Schweizer, Gabriel and Andreas Wagner

Mutations in DNA sequences that bind transcription factors and thus modulate gene expression are a source of adaptive variation in gene expression. To understand how transcription factor binding sequences evolve in natural populations of the thale cress Arabidopsis thaliana, we integrated genomic polymorphism data for loci bound by transcription factors with in vitro data on binding affinity for these transcription factors. Specifically, we studied 19 different transcription factors, and the allele frequencies of 8,333 genomic loci bound in vivo by these transcription factors in 1,135 A. thaliana accessions.

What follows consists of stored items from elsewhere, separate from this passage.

Definition addressed (s : frames) : Prop :=
  length (page_frame_info s) = Z.to_nat PAGEABLE_PAGES
  /\ length (page_frame_info_shared s) = Z.to_nat PAGEABLE_PAGES
  /\ forall i r, page_frame_info s !! i = Some r -> paddr r = frame_addr i.

Lemma info_index_addr i :
  (i < Z.to_nat PAGEABLE_PAGES)%nat -> calculate_info_index (frame_addr i) = Z.of_nat i.
Proof.
  unfold PAGEABLE_PAGES, calculate_info_index, frame_addr, PAGE_SIZE, PAGING_AREA_MIN_PADDR.
  intros. rewrite u32_small by lia. rewrite Z.add_simpl_l. by apply Z.div_mul.
Qed.

Lemma info_of_addr i : (i < Z.to_nat PAGEABLE_PAGES)%nat -> info_of (frame_addr i) = IFrame i.
Proof. intros. unfold info_of. by rewrite info_index_addr, Nat2Z.id. Qed.

Lemma frame_addr_frame i : (i < Z.to_nat PAGEABLE_PAGES)%nat -> is_frame (frame_addr i).
Proof.
  unfold PAGEABLE_PAGES, is_frame, frame_addr, PAGE_SIZE, PAGING_AREA_MIN_PADDR. intros.
  split; [lia|]. change 0x100000 with (256 * 0x1000). rewrite <- Z.mul_add_distr_r. by apply Z.mod_mul.
Qed.

Lemma flist_insert infos h l i r : i ∉ l -> flist infos h l -> flist (<[i := r]> infos) h l.
Proof.
  revert h. induction l as [|j l IH]; [done|]. intros h Hi (-> & r' & Hj & Hl).
  split; [done|]. exists r'. rewrite list_lookup_insert_ne by set_solver.
  split; [done|]. apply IH; [set_solver|done].
Qed.

Lemma wri_run p f s r : info_at p s = Some r -> wri p f s = Ret (tt, info_upd p (f r) s).
Proof. unfold wri. by intros ->. Qed.

Lemma wri_ok {B} p f s r (k : unit -> M frames B) :
  info_at p s = Some r -> bind (wri p f) k s = k tt (info_upd p (f r) s).
Proof. intros H. by rewrite (bind_step _ _ _ _ _ (wri_run p f s r H)). Qed.

Lemma rdi_ok {A B} p (f : page_frame_info_t -> A) s r (k : A -> M frames B) :
  info_at p s = Some r -> bind (rdi p f) k s = k (f r) s.
Proof. intros H. unfold bind, rdi. by rewrite H. Qed.

(** What [remove_page_frame_from_free_list_info] does to the table. *)
Definition taken_frame (i : nat) (r : page_frame_info_t) (s : frames) : frames :=
  set_page_frame_info (<[i := set_next_free_page INull r]> (page_frame_info s))
    (set_page_free_head (next_free_page r) s).

Lemma remove_free_run s i l r :
  free_list s (i :: l) -> page_frame_info s !! i = Some r ->
  remove_page_frame_from_free_list_info s = Ret (IFrame i, taken_frame i r s)
  /\ free_list (taken_frame i r s) l.
Proof.
  intros [(Hh & r' & Hr' & Hl) Hnd] Hr. rewrite Hr in Hr'. injection Hr' as <-.
  apply list.NoDup_cons in Hnd as [Hi Hnd]. split.
  - unfold remove_page_frame_from_free_list_info. rewrite bind_gets, Hh.
    rewrite decide_False by done. rewrite (rdi_ok _ _ _ r) by done. rewrite bind_modify.
    by rewrite (wri_ok _ _ _ r) by done.
  - split; [|done]. by apply flist_insert.
Qed.

Lemma remove_free_empty s :
  free_list s [] -> remove_page_frame_from_free_list_info s = Ret (INull, s).
Proof.
  intros [H _]. unfold remove_page_frame_from_free_list_info. rewrite bind_gets, H.
  by rewrite decide_True.
Qed.

Lemma add_free_run s i l :
  addressed s -> free_list s l -> (i < Z.to_nat PAGEABLE_PAGES)%nat -> i ∉ l ->
  exists s', add_page_frame_to_free_list_info (frame_addr i) s = Ret (tt, s')
    /\ free_list s' (i :: l) /\ addressed s'.
Proof.
  intros (L1 & L2 & Ha) [Hf Hnd] Hi Hil.
  destruct (lookup_lt_is_Some_2 (page_frame_info s) i) as [r Hr]; [by rewrite L1|].
  unfold add_page_frame_to_free_list_info. rewrite info_of_addr by done.
  rewrite bind_gets, (wri_ok _ _ _ r) by done.
  eexists. split; [reflexivity|]. split; [split|split_and!]; cbn.
  - split; [done|]. eexists. rewrite list_lookup_insert_eq by (by rewrite L1).
    split; [done|]. by apply flist_insert.
  - by constructor.
  - by rewrite length_insert.
  - done.
  - intros j r' Hj. destruct (decide (j = i)) as [->|Hne].
    + rewrite list_lookup_insert_eq in Hj by (by rewrite L1). injection Hj as <-.
      by apply (Ha i r).
    + rewrite list_lookup_insert_ne in Hj by done. by apply Ha.
Qed.

(** The free list is a stack of frames: [remove_page_frame_from_free_list_info]
    takes the frame at its head, or returns the null pointer when it is empty,
    and [add_page_frame_to_free_list_info] pushes the frame of a physical
    address. *)
Theorem free_list_refines_stack s l (Ha : addressed s) (Hl : free_list s l) :
  match l with
  | [] => remove_page_frame_from_free_list_info s = Ret (INull, s)
  | i :: t => exists s', remove_page_frame_from_free_list_info s = Ret (IFrame i, s')
                /\ free_list s' t
  end
  /\ forall i, (i < Z.to_nat PAGEABLE_PAGES)%nat -> i ∉ l ->
       exists s', add_page_frame_to_free_list_info (frame_addr i) s = Ret (tt, s')
         /\ free_list s' (i :: l).
Proof.
  split.
  - destruct l as [|i t]; [by apply remove_free_empty|].
    pose proof Hl as [(_ & r & Hr & _) _].
    destruct (remove_free_run s i t r Hl Hr). eauto.
  - intros i Hi Hil. destruct (add_free_run s i l) as (s' & H1 & H2 & _); try done. eauto.
Qed.

(** ** Initialisation *)

(** The table after the indices below [k] were initialised. *)
Record init_upto (k : nat) (s : frames) : Prop := mk_init_upto {
  iu_len : length (page_frame_info s) = Z.to_nat PAGEABLE_PAGES;
  iu_slen : length (page_frame_info_shared s) = Z.to_nat PAGEABLE_PAGES;
  iu_head : page_free_head s = IFrame 0;
  iu_info : forall j, (j < k)%nat -> exists r, page_frame_info s !! j = Some r
    /\ owner r = NULL /\ next_shared_info r = INull /\ info_mode r = 0 /\ paddr r = frame_addr j
    /\ ((S j < k)%nat -> next_free_page r = IFrame (S j));
  iu_shared : forall j, (j < k)%nat -> exists r, page_frame_info_shared s !! j = Some r
    /\ owner r = NULL /\ next_shared_info r = INull
}.

Lemma init_frame_run k s :
  (0 < k)%nat -> (k < Z.to_nat PAGEABLE_PAGES)%nat -> init_upto k s ->
  exists s', init_frame (Z.of_nat k) s = Ret (tt, s') /\ init_upto (S k) s'.
Proof.
  intros H0 Hk [L1 L2 Hh Hi Hs].
  destruct (lookup_lt_is_Some_2 (page_frame_info s) k) as [r Hr]; [by rewrite L1|].
  destruct (lookup_lt_is_Some_2 (page_frame_info_shared s) k) as [q Hq]; [by rewrite L2|].
  destruct (Hi (k - 1)%nat) as (r1 & Hr1 & F1 & F2 & F3 & F4 & _); [lia|].
  unfold init_frame. rewrite Nat2Z.id.
  replace (Z.to_nat (Z.of_nat k - 1)) with (k - 1)%nat by lia.
  assert (Ep : u32 (PAGING_AREA_MIN_PADDR + Z.of_nat k * PAGE_SIZE) = frame_addr k).
  { unfold frame_addr, PAGING_AREA_MIN_PADDR, PAGE_SIZE, PAGEABLE_PAGES in *. apply u32_small. lia. }
  rewrite Ep. rewrite (wri_ok _ _ _ r) by done. rewrite (wri_ok _ _ _ q) by done.
  rewrite (wri_run _ _ _ r1).
  2: { cbn. rewrite list_lookup_insert_ne by lia. done. }
  eexists. split; [reflexivity|]. constructor; cbn.
  - by rewrite !length_insert.
  - by rewrite !length_insert.
  - done.
  - intros j Hj. destruct (decide (j = k)) as [->|Hjk].
    + eexists. rewrite list_lookup_insert_ne by lia.
      rewrite list_lookup_insert_eq by (by rewrite L1). split; [done|]. split_and!; try done. lia.
    + destruct (decide (j = k - 1)%nat) as [->|Hj1].
      * eexists. rewrite list_lookup_insert_eq by (rewrite length_insert; lia).
        split; [done|]. split_and!; try done. intros _. cbn. f_equal. lia.
      * rewrite !list_lookup_insert_ne by lia.
        destruct (Hi j) as (r' & ? & ? & ? & ? & ? & Hn); [lia|]. exists r'.
        split_and!; try done. intros _. apply Hn. lia.
  - intros j Hj. destruct (decide (j = k)) as [->|Hjk].
    + eexists. rewrite list_lookup_insert_eq by (by rewrite L2). by split_and!.
    + rewrite list_lookup_insert_ne by done. apply Hs. lia.
Qed.

Lemma init_flist s n : forall k,
  (k + n = Z.to_nat PAGEABLE_PAGES)%nat ->
  (forall j, (k <= j)%nat -> (j < Z.to_nat PAGEABLE_PAGES)%nat ->
     exists r, page_frame_info s !! j = Some r
       /\ next_free_page r = if decide (S j = Z.to_nat PAGEABLE_PAGES) then INull else IFrame (S j)) ->
  flist (page_frame_info s) (if decide (n = O) then INull else IFrame k) (seq k n).
Proof.
  induction n as [|n IH]; intros k Hk Hall; [done|]. cbn [seq flist].
  destruct (Hall k) as (r & Hr & Hn); [lia..|].
  split; [by rewrite decide_False|]. exists r. split; [done|]. rewrite Hn.
  specialize (IH (S k)). destruct (decide (n = O)) as [->|Hn0].
  - rewrite decide_True by lia. apply IH; [lia|]. intros. apply Hall; lia.
  - rewrite decide_False by lia. apply IH; [lia|]. intros. apply Hall; lia.
Qed.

We find that transcription factor binding sequences show very low genetic diversity, suggesting that they are subject to purifying selection. High frequency alleles of such binding sequences tend to bind transcription factors strongly. Conversely, alleles that are absent from the population tend to bind them weakly. In addition, alleles with high frequencies also tend to be the endpoints of many accessible evolutionary paths leading to these alleles. We show that both high affinity and high evolutionary accessibility contribute to high allele frequency for at least some transcription factors. Although binding sequences with stronger affinity are more frequent, we did not find them to be associated with higher gene expression levels. Epistatic interactions among individual mutations that alter binding affinity are pervasive and can help explain variation in accessibility among binding sequences. In summary, combining in vitro binding affinity data with in vivo binding sequence data can help understand the forces that affect the evolution of transcription factor binding sequences in natural populations.